Il convient enfin de noter que, comme pour tout « risque » lié au changement climatique, il faut à la fois regarder la manière dont le monde qui nous entoure peut changer, mais aussi comment s’améliorent nos moyens de réponse, ou au contraire quelles sont les évolutions simultanées qui peuvent affaiblir les capacités de résistance. De ce dernier point de vue, la concentration urbaine croissante, qui favorise les contaminations en série, et le développement massif du transport aérien, qui favorise les déplacements rapides d’un continent à l’autre des éventuels micro-organismes pathogènes, nous rend probablement plus vulnérables à l’apparition de nouvelles souches d’agents pathogènes.
Sur le plus long terme, le gros point d’interrogation de notre approvisionnement énergétique (comme pour le pétrole, par exemple) est aussi d’une importance cruciale pour évaluer les conséquences du changement climatique sur la santé.

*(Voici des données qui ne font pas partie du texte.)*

(* ===== verification/Dso.v ===== *)
(** Model of the symbol tables of src/simpleperf/dso.h and dso.cpp: [Symbol],
    [SortAndFixSymbols], and the [Dso] classes with loading and lookup.

    What the ELF, apk and dex readers find in the files of the machine is the
    class [DsoFiles], an interface of which nothing more is assumed; the
    static members of [Dso] are the record [DsoGlobals]. *)
From stdpp Require Import base list numbers strings gmap sorting.
From Stdlib Require Import ZArith Lia Sorted.
From S2P Require Import Prelude Utils KernelSymbols.

(** [Symbol]; [symbol_dump_id] is [UINT_MAX] while none is assigned. *)
Record Symbol := mkSym {
  symbol_name : bytes;
  symbol_addr : Z;
  symbol_len : Z;
  symbol_dump_id : Z;
}.
Definition Symbol_new (name : bytes) (addr len : Z) : Symbol := mkSym name addr len UINT32_MAX.
Definition set_symbol_len (l : Z) (s : Symbol) : Symbol :=
  mkSym (symbol_name s) (symbol_addr s) l (symbol_dump_id s).

Definition CompareValueByAddr (s1 s2 : Symbol) : bool := symbol_addr s1 <? symbol_addr s2.
Definition CompareByDumpId (s1 s2 : Symbol) : bool := symbol_dump_id s1 <? symbol_dump_id s2.
Definition Symbol_HasDumpId (s : Symbol) : bool := negb (symbol_dump_id s =? UINT32_MAX).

L’énergie abondante permet de transporter la nourriture partout (évitant ainsi les famines là où la nourriture ne pousse plus), d’augmenter les rendements agricoles (avec les engrais et la mécanisation), de palier les conséquences du froid (avec le chauffage), des vagues de chaleur (avec l’air conditionné), de faire tourner les hôpitaux, et encore bien d’autres choses.
Selon que nous considérons que nous aurons toujours de l’énergie abondante dans un siècle, ou que nous aurons beaucoup moins d’énergie par personne (ou plus exactement beaucoup moins de services énergétiques), les conclusions sur les relations entre changement climatique et santé ne seront assurément pas les mêmes…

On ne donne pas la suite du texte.